An exclusive listing agent who cancelled a written conjunction agreement just days after the other agent’s client signed up for the buy, was last week told it must let go a half share of the commission.

Ray White Main Beach had no signed PAMDA appointment pursuant to PAMDA s 133 either from the sellers themselves or the listing agent.

The listing agent, Miami’s Propcare Real Estate, had argued that its colleague was therefore barred by PAMDA s 140 from recovering its commission share.

With no authority on point and noting in particular that PAMDA had been poorly drafted as compared to comparable legislation in Victoria, the District Court in Brisbane held that PAMDA s 140 did not apply to conjunction arrangements.

It arrived at this conclusion in the absence of any specific PAMDA exemption, by deducing there was “no reason to interpret s 133 as applying to the formation of a conjunction agreement between two real estate agents” in the same way as it would not require licensed employee agents to hold an appointment from their employer  principal.

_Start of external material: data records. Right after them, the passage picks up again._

(** X27. The file [add_conda_data] reads as last month's is the file
    of the month just before the first month, from January of
    [start_year] on, whose file is neither on disk nor downloadable,
    December of the year before when that month is a January.  When no
    month up to December of the current year is missing, it is the file
    of January of the current year. *)
Theorem last_month_precedes_first_gap missing start_year now_year :
  (∀ year month,
      start_year ≤ year ≤ now_year -> 1 ≤ month ≤ 12 ->
      missing year month = true ->
      (∀ y m, start_year ≤ y -> 1 ≤ m ≤ 12 ->
              12 * y + m < 12 * year + month -> missing y m = false) ->
      ∀ file_year file_month,
        last_month_file missing start_year now_year = (file_year, file_month) ->
        1 ≤ file_month ≤ 12
        ∧ 12 * file_year + file_month + 1 = 12 * year + month)
  ∧ ((∀ year month, start_year ≤ year ≤ now_year -> 1 ≤ month ≤ 12 ->
                    missing year month = false) ->
     last_month_file missing start_year now_year = (now_year, 1)).
Proof.
  split.
  - intros year month Hyear Hmonth Hmissing Hfirst file_year file_month.
    unfold last_month_file.
    replace (now_year + 1 - start_year)
      with ((year - start_year) + (now_year + 1 - year)) by lia.
    rewrite seqZ_app by lia. rewrite scan_years_skip.
    2:{ intros y m Hy%elem_of_seqZ Hm. apply Hfirst; lia. }
    rewrite seqZ_cons by lia. cbn [scan_years].
    replace (start_year + (year - start_year)) with year by lia.
    rewrite (find_seqZ_first (missing year) 1 12 month) by
      (try done; try lia; intros k Hk; apply Hfirst; lia).
    unfold month_before. destruct (Z.ltb_spec 1 month) as [Hgt | Hle].
    + destruct (Z.eqb_spec (month - 1) 12) as [Heq | Hne]; [lia|].
      intros [= <- <-]. lia.
    + cbn. intros [= <- <-]. lia.
  - intros Hnone. unfold last_month_file.
    rewrite <- (app_nil_r (seqZ _ _)), scan_years_skip; [done|].
    intros y m Hy%elem_of_seqZ Hm. apply Hnone; lia.
Qed.

Lemma last_month_precedes_first_gap_witness :
  1 ≤ 12 ≤ 12 ∧ 12 * 2023 + 12 + 1 = 12 * 2024 + 1.
Proof.
  destruct (last_month_precedes_first_gap
              (fun year month => 2024 <=? year) 2018 2025) as [Hgap _].
  apply (Hgap 2024 1); try lia; reflexivity.
Defined.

The court also ruled that the absence of a PAMDA appointment from the sellers “would only be relevant if [Ray White] was seeking to recover directly from the vendors”.

Neither was Ray White disentitled to its share because it had allegedly breached various code of conduct provisions, even though they were established by regulation under PAMDA s 154: “There is nothing to indicate that a breach of a provision of the code is a matter which can be raised in civil litigation”.

In further arguments raised by the self-represented Miami agent – that the conjunction agreement was invalid because the Ray White employee who signed it did not hold a PAMDA licence – was dismissed on the basis that he was not purporting to sign on his own behalf but for the licensee and had been duly authorised to do so.

Lack of particulars in the conjunction agreement as to the specific legal entity who was to be the ultimate buyer, made no difference. Neither was it relevant that the conjunction agent had already lined up the buyer prior to the time the agreement was entered into.

The District Court thus upheld the earlier ruling of the Southport Magistrates Court that Propcare of Miami must pay out $20,022.75 of the commission, to its Main Beach colleague.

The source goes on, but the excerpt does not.